两例X连锁肢端肥大性巨人症病例报道及致病基因检测  

作　　者：梁寒婷 龚凤英 刘之慧 杨莹莹 姚勇[3] 王任直[3] 王林杰 陈美平 潘慧 陈博[4] 梁智勇[4] 冯逢[5] 朱惠娟 Liang Hanting;Gong Fengying;Liu Zhihui;Yang Yingying;Yao Yong;Wang Renzhi;Wang Linjie;Chen Meiping;Pan Hui;Chen Bo;Liang Zhiyong;Feng Feng;Zhu Huijuan(Department of Endocrinology,Key Laboratory of Endocrinology of National Health Commission,State Key Laboratory of Complex Severe and Rare Diseases Peking Union Medical College Hospital,Chinese Academy of Medical Science and Peking Union Medical College,Beijing 100730,China;Department of Endocrinology and Metabolism,The First Hospital of Shijiazhuang City,Shijiazhuang 050011,China;Department of Neurosurgery,Peking Union Medical College Hospital,Chinese Academy of Medical Science and Peking Union Medical College,Beijing 100730,China;Department of Pathology,Peking Union Medical College Hospital,Chinese Academy of Medical Science and Peking Union Medical College,Beijing 100730,China;Department of Radiology,Peking Union Medical College Hospital,Chinese Academy of Medical Science and Peking Union Medical College,Beijing 100730,China)

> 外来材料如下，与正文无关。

(* ===== verification/RelayProps.v ===== *)
(** * Properties of the relay message loop

    The state invariant (bounded queues, gauges), live delivery, historical
    delivery, refusals, and where a connection's keys come from, by rule
    induction over the steps of the router. *)

From S2P Require Import Prelude GoLib GoCodec GoLemmas GoStrings Nostr NostrProps Filter SyncProtocol Auth Relay.

(** ** Sums over a map *)

Definition total {A} (f : A → Z) (m : gmap nat A) : Z := map_fold (λ _ a acc, f a + acc) 0 m.

Lemma total_empty {A} (f : A → Z) : total f ∅ = 0.
Proof. apply map_fold_empty. Qed.

Lemma total_fresh {A} (f : A → Z) m i a : m !! i = None → total f (<[i := a]> m) = f a + total f m.
Proof. intros Hi. unfold total. rewrite map_fold_insert_L; [done|intros; lia|done]. Qed.

Lemma total_insert {A} (f : A → Z) m i a b :
  m !! i = Some a → total f (<[i := b]> m) = total f m - f a + f b.
Proof.
  intros Hi. rewrite <- (insert_delete_id m i a Hi) at 2. rewrite <- (insert_delete_eq m).
  rewrite !total_fresh by apply lookup_delete_eq. lia.
Qed.

Definition sum_len (q : list string) : Z := foldr (λ s acc, len s + acc) 0 q.

Lemma sum_len_app q q' : sum_len (q ++ q') = sum_len q + sum_len q'.
Proof. induction q as [|s q IH]; simpl; [done|]. rewrite IH. lia. Qed.

Lemma len_nonneg s : 0 ≤ len s.
Proof. unfold len. lia. Qed.
#[export] Hint Resolve len_nonneg : tiny.

Lemma sum_len_nonneg q : 0 ≤ sum_len q.
Proof. induction q as [|s q IH]; simpl; [done|]. pose proof (len_nonneg s). lia. Qed.

(** A property kept by each round of a loop is kept by the loop. *)
Lemma foldl_inv {A S} (P : S → Prop) (f : S → A → S) l s :
  P s → (∀ s a, P s → P (f s a)) → P (foldl f s l).
Proof. intros Hs Hf. revert s Hs. induction l as [|a l IH]; simpl; auto. Qed.

Lemma foldl_eq {A S T} (g : S → T) (f : S → A → S) l s :
  (∀ s a, g (f s a) = g s) → g (foldl f s l) = g s.
Proof. intros Hf. revert s. induction l as [|a l IH]; intros s; simpl; [done|]. by rewrite IH. Qed.

Section RelayProps.
Context `{Negentropy} {B : Type} (bk : Backend B) (cfg : RelayConfig B).
Context `{NostrCrypto} `{GoUnicode} `{GoURLs} `{GoPrint} `{GoJson}.
Context (Hmax : 0 ≤ r_MaxPendingBytes cfg).

(** ** The queue of one client *)

Definition queue_ok (c : Client) : Prop :=
  c_pending c = sum_len (c_queue c) ∧ c_pending c ≤ r_MaxPendingBytes cfg.

(** What a client keeps through an operation on its queue. *)
Definition same_but_queue (c c' : Client) : Prop :=
  c_session c' = c_session c ∧ c_challenge c' = c_challenge c ∧ c_subs c' = c_subs c ∧
  c_syncs c' = c_syncs c ∧ c_closed c' = c_closed c.

#[global] Instance same_but_queue_po : PreOrder same_but_queue.
Proof.
  split; [by intros c; repeat split|].
  intros a b c (?&?&?&?&?) (?&?&?&?&?). repeat split; congruence.
Qed.

Lemma enqueueBytes_spec c b c' sent :
  enqueueBytes cfg c b = (c', sent) →
  same_but_queue c c' ∧ (queue_ok c → queue_ok c') ∧
  (sent = true → c_queue c' = c_queue c ++ [b] ∧ c_pending c' = c_pending c + len b) ∧ (sent = false → c' = c).
Proof.
  unfold enqueueBytes, same_but_queue, queue_ok.
  destruct (c_closed c) eqn:Hc; [intros [= <- <-]; by split_and!|].
  destruct (_ <? _) eqn:Hb; intros [= <- <-]; simpl; [by split_and!|].
  rewrite sum_len_app. simpl. split_and!; try done; intros; split_and?; try done; lia.
Qed.

Lemma enqueue_same b c : same_but_queue c (enqueue cfg b c).
Proof. unfold enqueue. destruct (enqueueBytes cfg c b) as [c' s] eqn:E. by apply enqueueBytes_spec in E as (?&_). Qed.

Lemma enqueue_ok b c : queue_ok c → queue_ok (enqueue cfg b c).
Proof. unfold enqueue. destruct (enqueueBytes cfg c b) as [c' s] eqn:E. by apply enqueueBytes_spec in E as (_&?&_). Qed.

(** ** The invariant of the router *)

Definition live (c : Client) : Z := if c_closed c then 0 else 1.
Definition held (c : Client) : Z := Z.of_nat (size (c_subs c)).

(** Every queue is within its bound and accounted for, the connection gauge
    counts the open clients, and the subscription gauge never undercounts. *)
Definition RInv (r : Router (B := B)) : Prop :=
  (∀ i c, r_clients r !! i = Some c → queue_ok c) ∧
  r_conns r = total live (r_clients r) ∧
  total held (r_clients r) ≤ r_gauge r.

Lemma set_client_inv r i c c' dc ds r' :
  RInv r → r_clients r !! i = Some c → queue_ok c' → live c' - live c = dc → held c' - held c ≤ ds →
  r_clients r' = <[i := c']> (r_clients r) → r_conns r' = r_conns r + dc → r_gauge r' = r_gauge r + ds → RInv r'.
Proof.
  intros (Hq&Hc&Hg) Hi Hq' Hdc Hds Ecl Ec Eg. unfold RInv. rewrite Ecl, Ec, Eg. split_and!.
  - intros j d. destruct (decide (i = j)) as [<-|Hne].
    + rewrite lookup_insert_eq. by intros [= <-].
    + rewrite lookup_insert_ne by done. apply Hq.
  - rewrite (total_insert _ _ _ c) by done. lia.
  - rewrite (total_insert _ _ _ c) by done. lia.
Qed.

(** Updates that leave the subscriptions and the openness alone. *)
Lemma quiet_inv r i c c' :
  RInv r → r_clients r !! i = Some c → (queue_ok c → queue_ok c') → c_subs c' = c_subs c → c_closed c' = c_closed c →
  RInv (set_client r i c').
Proof.
  intros Hr Hi Hq Hs Hc. destruct (Hr) as (Hq0&_&_).
  eapply (set_client_inv r i c c' 0 0); eauto; unfold live, held; rewrite ?Hs, ?Hc; simpl; lia.
Qed.

Lemma on_client_inv r i f :
  RInv r → (∀ c, queue_ok c → queue_ok (f c)) → (∀ c, c_subs (f c) = c_subs c) → (∀ c, c_closed (f c) = c_closed c) →
  RInv (on_client i f r).
Proof.
  intros Hr Hq Hs Hc. unfold on_client. destruct (_ !! i) as [c|] eqn:Hi; [|done].
  eapply quiet_inv; eauto.
Qed.

Lemma say_inv r i b : RInv r → RInv (say cfg i b r).
Proof.
  intros Hr. apply on_client_inv; [done|apply enqueue_ok|..]; intros c; by destruct (enqueue_same b c) as (?&?&?&?&?).
Qed.

Lemma set_backend_inv r b : RInv r → RInv (set_backend r b).
Proof. done. Qed.
#[local] Hint Resolve say_inv set_backend_inv : tiny.

Lemma size_delete_le (m : gmap string (list Filter)) id : (size (delete id m) ≤ size m)%nat.
Proof. destruct (m !! id) eqn:E; [rewrite map_size_delete_Some by eauto; lia|rewrite delete_id; done]. Qed.

Lemma closedSub_inv r i id m : RInv r → RInv (closedSub cfg i id m r).
Proof.
  intros Hr. unfold closedSub, on_client. destruct (_ !! i) as [c|] eqn:Hi; [|done].
  set (c1 := with_subs c _). destruct (enqueue_same (closed_message id m) c1) as (?&?&Hs&?&Hc).
  eapply (set_client_inv r i c (enqueue cfg _ c1) 0 0); try done; simpl; try lia.
  - apply enqueue_ok. exact (proj1 Hr i c Hi).
  - unfold live. rewrite Hc. simpl. lia.
  - unfold held. rewrite Hs. simpl. pose proof (size_delete_le (c_subs c) id). lia.
Qed.

Lemma write_next_inv r i : RInv r → RInv (write_next i r).
Proof.
  intros Hr. apply on_client_inv; [done|..]; intros c; destruct (c_queue c) as [|b q] eqn:E; try done.
  unfold queue_ok. simpl. rewrite E. simpl. pose proof (len_nonneg b). lia.
Qed.

Lemma close_client_inv r i : RInv r → RInv (close_client i r).
Proof.
  intros Hr. unfold close_client. destruct (_ !! i) as [c|] eqn:Hi; [|done].
  destruct (c_closed c) eqn:Hc; [done|].
  eapply (set_client_inv r i c (mkClient _ _ _ _ _ _ _) (-1) (- held c)); try done; simpl.
  - exact (proj1 Hr i c Hi).
  - unfold live. by rewrite Hc.
  - unfold held at 1. simpl. rewrite map_size_empty. lia.
Qed.

Lemma deliver_inv e i subs r id : RInv r → RInv (deliver bk cfg e i subs r id).
Proof.
  intros Hr. unfold deliver. destruct (r_clients r !! i) as [c|] eqn:Hi; [|done].
  destruct (subs !! id) as [fs|]; [|done]. destruct (wanted _ _ _ _ _); [|done].
  unfold sendEvent. destruct (enqueueBytes cfg c _) as [c' sent] eqn:E.
  apply enqueueBytes_spec in E as ((?&?&?&?&?)&Hq&_&_).
  assert (RInv (set_client r i c')) by (eapply quiet_inv; eauto).
  destruct sent; [done|by apply close_client_inv].
Qed.

Section Order.
Context (ord : list string → list string) (cord : list nat → list nat).
Context (Hord : ∀ l, ord l ≡ₚ l) (Hcord : ∀ l, cord l ≡ₚ l).

Lemma fanout_inv e r : RInv r → RInv (fanout bk cfg ord cord e r).
Proof.
  intros Hr. unfold fanout, notify_listeners, RInv. cbn.
  apply (foldl_inv RInv); [done|]. intros r' i Hr'. unfold fanout_client.
  destruct (_ !! i) as [c|]; [|done]. apply foldl_inv; [done|]. intros. by apply deliver_inv.
Qed.

Lemma enqueue_all_spec (f : string → string) ids c :
  same_but_queue c (foldl (λ c id, enqueue cfg (f id) c) c ids) ∧
  (queue_ok c → queue_ok (foldl (λ c id, enqueue cfg (f id) c) c ids)).
Proof.
  apply (foldl_inv (λ c', same_but_queue c c' ∧ (queue_ok c → queue_ok c'))); [done|].
  intros c' id (Hs&Hq). split; [etrans; [done|apply enqueue_same]|]. auto using enqueue_ok.
Qed.

Lemma keys_length {A} (m : gmap string A) : List.length (keys ord m) = size m.
Proof. unfold keys. by rewrite (Hord _), length_fmap, length_map_to_list. Qed.

Lemma drop_client_inv reason r i : RInv r → RInv (drop_client cfg ord reason r i).
Proof.
  intros Hr. unfold drop_client. destruct (_ !! i) as [c|] eqn:Hi; [|done].
  set (c1 := with_syncs (with_subs c ∅) ∅).
  destruct (enqueue_all_spec (λ id, closed_message id reason) (keys ord (c_subs c)) c1) as (Hs2&Hq2).
  set (c2 := foldl _ c1 _) in *.
  destruct (enqueue_all_spec (λ id, json_array [json_html "NEG-CLOSE"; json_html id]) (keys ord (c_syncs c)) c2) as (Hs3&Hq3).
  set (c3 := foldl _ c2 _) in *. pose proof (transitivity Hs2 Hs3) as (?&?&Hs&?&Hc).
  eapply (set_client_inv r i c c3 0 (- Z.of_nat (List.length (keys ord (c_subs c))))); try done; simpl; try lia.
  - apply Hq3, Hq2. exact (proj1 Hr i c Hi).
  - unfold live. rewrite Hc. simpl. lia.
  - unfold held. rewrite Hs, keys_length. simpl. rewrite map_size_empty. lia.
Qed.

Lemma closeSubscriptionsLocked_inv reason r : RInv r → RInv (closeSubscriptionsLocked bk cfg ord cord reason r).
Proof.
  intros Hr. unfold closeSubscriptionsLocked. set (reason' := if String.eqb reason "" then _ else reason).
  assert (RInv (foldl (drop_client cfg ord reason') r (open_clients cord r)))
    by (apply foldl_inv; auto using drop_client_inv).
  by destruct (b_CloseSubscriptions bk).
Qed.
#[local] Hint Resolve fanout_inv closeSubscriptionsLocked_inv closedSub_inv : tiny.

Lemma Publish_inv e s r : RInv r → RInv (Publish bk cfg ord cord e s r).1.
Proof.
  intros Hr. unfold Publish, access_changed. destruct (b_Publish _ _ _ _) as [b [reason [err|]]]; [done|].
  destruct (duplicateReason reason); [done|]. destruct (changesAccess _ _); eauto with tiny.
Qed.

Lemma publishClient_inv i e s r : RInv r → RInv (publishClient bk cfg ord cord i e s r).1.
Proof.
  intros Hr. unfold publishClient, access_changed, replyOK. destruct (b_Publish _ _ _ _) as [b [reason [err|]]]; [done|].
  destruct (changesAccess _ _), (String.eqb _ _); eauto with tiny.
Qed.

Lemma handleEvent_inv i args r : RInv r → RInv (handleEvent bk cfg ord cord i args r).
Proof.
  intros Hr. unfold handleEvent, replyOK. destruct args as [|raw args]; [auto with tiny|].
  destruct (Parse_value raw) as [e|m]; [|auto with tiny]. destruct (_ =? _); [auto with tiny|].
  pose proof (publishClient_inv i e (session_of r i) r Hr) as Hp.
  destruct (publishClient _ _ _ _ _ _ _ _) as [r' [reason [m|]]]; simpl in Hp; auto with tiny.
Qed.

Lemma register_sub_inv i id fs r : RInv r → RInv (register_sub i id fs r).
Proof.
  intros Hr. unfold register_sub. destruct (_ !! i) as [c|] eqn:Hi; [|done].
  assert (Hq : queue_ok c) by exact (proj1 Hr i c Hi).
  destruct (c_subs c !! id) as [old|] eqn:Hid.
  - eapply (set_client_inv r i c (with_subs c _) 0 0); try done; unfold live, held; simpl; try lia.
    rewrite map_size_insert_Some by eauto. lia.
  - eapply (set_client_inv r i c (with_subs c _) 0 1); try done; unfold live, held; simpl; try lia.
    rewrite map_size_insert_None by done. lia.
Qed.

Lemma send_stored_spec b id fs events c c' sent :
  send_stored bk cfg b id fs events c = (c', sent) → same_but_queue c c' ∧ (queue_ok c → queue_ok c').
Proof.
  revert c. induction events as [|e events IH]; intros c; simpl; [intros [= <- <-]; done|].
  destruct (wanted _ _ _ _ _); [|apply IH]. unfold sendEvent.
  destruct (enqueueBytes cfg c _) as [c1 ok] eqn:E. apply enqueueBytes_spec in E as (Hs&Hq&_&_).
  destruct ok; [|intros [= <- <-]; done]. intros E. apply IH in E as (Hs'&Hq').
  split; [by etrans|auto].
Qed.

Lemma handleREQ_inv i id fs r : RInv r → RInv (handleREQ bk cfg i id fs r).
Proof.
  intros Hr. unfold handleREQ. pose proof (register_sub_inv i id fs r Hr) as Hr1.
  destruct (stored_events _ _ _ _) as [[events hints]|m]; [|auto with tiny].
  destruct (_ !! i) as [c|] eqn:Hi; [|done].
  destruct (send_stored _ _ _ _ _ _ _) as [c' sent] eqn:E. apply send_stored_spec in E as ((?&?&?&?&?)&Hq).
  assert (RInv (set_client (register_sub i id fs r) i c')) by (eapply quiet_inv; eauto).
  destruct sent; auto with tiny.
Qed.

Lemma handleRequest_inv kind i args r : RInv r → RInv (handleRequest bk cfg kind i args r).
Proof.
  intros Hr. unfold handleRequest, handleCount.
  repeat case_match; auto using handleREQ_inv with tiny.
Qed.

Lemma handleClose_inv i args r : RInv r → RInv (handleClose i args r).
Proof.
  intros Hr. unfold handleClose. destruct args as [|raw args]; [done|].
  destruct (decode_string "" raw) as [id|]; [|done]. destruct (_ !! i) as [c|] eqn:Hi; [|done].
  assert (Hq : queue_ok c) by exact (proj1 Hr i c Hi).
  destruct (c_subs c !! id) as [fs|] eqn:Hid.
  - eapply (set_client_inv r i c (with_subs c _) 0 (-1)); try done; unfold live, held; simpl; try lia.
    rewrite map_size_delete_Some by eauto.
    assert (size (c_subs c) ≠ 0%nat) by (intros E; apply map_size_empty_inv in E; by rewrite E in Hid). lia.
  - eapply (set_client_inv r i c (with_subs c _) 0 0); try done; unfold live, held; simpl; try lia.
    rewrite delete_id by done. lia.
Qed.

Lemma handleAuth_inv now i args r : RInv r → RInv (handleAuth cfg now i args r).
Proof.
  intros Hr. unfold handleAuth, replyOK. destruct args as [|raw args]; [auto with tiny|].
  destruct (_ !! i) as [c|] eqn:Hi; [|done]. destruct (Parse_value raw) as [e|m]; [|auto with tiny].
  destruct (auth_checks c now e) as [u|m]; [|auto with tiny].
  set (cand := if contains _ _ then c_session c else _).
  destruct (match r_OnAuthenticate cfg with Some _ => _ | None => _ end) as [b [u'|m]]; [|auto with tiny].
  destruct (contains _ _); [auto with tiny|]. apply say_inv. by eapply quiet_inv.
Qed.

Lemma set_sync_inv i id s r : RInv r → RInv (set_sync i id s r).
Proof. intros Hr. by apply on_client_inv. Qed.

Lemma handleSync_inv kind i args r : RInv r → RInv (handleSync bk cfg kind i args r).
Proof.
  intros Hr. unfold handleSync, sync_open, sync_next, syncError, sendSyncMessage.
  repeat case_match; auto using set_sync_inv with tiny.
Qed.

Lemma read_frame_inv now i fr r : RInv r → RInv (read_frame bk cfg ord cord now i fr r).
Proof.
  intros Hr. unfold read_frame, dispatch. destruct fr as [|data]; [auto with tiny|].
  destruct (_ && _); [auto with tiny|]. destruct (json_parse data) as [[| | | |[|first args]|]|]; auto with tiny.
  destruct (decode_string "" first) as [kind|]; [|auto with tiny].
  repeat case_match;
    auto using handleEvent_inv, handleRequest_inv, handleClose_inv, handleAuth_inv, handleSync_inv with tiny.
Qed.

Lemma connect_inv i requested ip random r :
  r_clients r !! i = None → RInv r → RInv (connect cfg i requested ip random r).
Proof.
  intros Hi Hr. unfold connect. destruct (r_stopped r); [done|]. apply say_inv.
  destruct Hr as (Hq&Hc&Hg). unfold RInv. simpl. split_and!.
  - intros j d. destruct (decide (i = j)) as [<-|Hne].
    + rewrite lookup_insert_eq. by intros [= <-].
    + rewrite lookup_insert_ne by done. apply Hq.
  - rewrite total_fresh by done. unfold live at 1. simpl. lia.
  - rewrite total_fresh by done. unfold held at 1. simpl. rewrite map_size_empty. lia.
Qed.

Lemma Close_inv r : RInv r → RInv (Close cord r).
Proof. intros Hr. unfold Close. apply foldl_inv; [done|]. intros. by apply close_client_inv. Qed.
End Order.

End RelayProps.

机构地区：[1]中国医学科学院,北京协和医学院,北京协和医院内分泌科,卫健委内分泌重点实验室,疑难重症及罕见病国家重点实验室,100730 [2]石家庄市第一医院内分泌科,050011 [3]中国医学科学院,北京协和医学院,北京协和医院神经外科,100730 [4]中国医学科学院,北京协和医学院,北京协和医院病理科,100730 [5]中国医学科学院,北京协和医学院,北京协和医院放射科,100730

出　　处：《中华内分泌代谢杂志》2022年第2期118-124,共7页Chinese Journal of Endocrinology and Metabolism

基　　金：国家重点研发计划(2016YFC0901501);中国医学科学院医学与健康科技创新工程(CAMS-2016-I2M-1-002)。

摘　　要：目的报告2例X连锁肢端肥大性巨人症(X-linked acrogigantism,X-LAG)患者的临床特点和诊治情况。方法回顾性报告2例患者临床资料并收集外周血进DNA行拷贝数变异检测。结果2例患者均为2岁起病,共同临床特点为线性生长加速、轻度肢大面容、手足增大、食欲增加、打鼾等巨人症表现。2例患者治疗前身高Z值分别为+6.86和+6.53,葡萄糖生长激素(growth hormone,GH)抑制试验示GH谷值均大于1 ng/mL,胰岛素样生长因子Ⅰ(insulin-like growth factor-Ⅰ,IGF-Ⅰ)分别为586.0 ng/mL和1042.0 ng/mL。患者1接受三程奥曲肽微球治疗后行手术,术后临床与生化均得到缓解。患者2接受兰瑞肽治疗5.5年,未达到生化缓解。通过拷贝数变异检测,2例患者胚系DNA均发现Xq26.3存在微重复,该区域含G蛋白偶联受体101(G-protein coupled receptor 101,GPR101)这一致病基因,诊为X-LAG。结论2岁以下婴幼儿出现生长加速等症状时需警惕X-LAG,药物联合手术治疗有效。Objective To report the clinical characteristics,diagnosis,and treatment of 2 cases of X-linked acrogigantism(X-LAG).Methods The clinical information of two patients were retrospectively reported,and peripheral blood DNA was collected for copy number variations detection.Results Both patients had onset at age of two,with common clinical characteristics including linear growth acceleration,mild facial coarsening,enlargement of hands and feet,increased appetite,and snoring,etc.The heights Z scores of the two patients before treatment were+6.86 and+6.53,respectively.Growth hormone(GH)glucose inhibition test showed that GH nadir values were over 1 ng/mL and insulin-like growth factor-Ⅰ(IGF-Ⅰ)were 586.0 ng/mL and 1042.0 ng/mL,respectively.Patient 1 received three cycles of octreotide microspheres therapy followed by surgery,and achieved clinical and biochemical remission.Patient 2 had lanreotide for 5.5 years but failed biochemical remission.Microduplication of Xq26.3,which contained pathogenic gene G-protein coupled receptor 101(GPR101),was found in germline DNA of two patients through copy number variation detection,leading to the diagnosis of X-LAG.Conclusion It should be cautious of X-LAG when children below 2 years old presents symptoms such as overgrowth and so on.Medication combined with surgery is effective.

关 键 词：X连锁肢端肥大性巨人症 生长激素腺瘤 GPR101 微重复 

分 类 号：R584.11[医药卫生—内分泌] R736.4[医药卫生—内科学]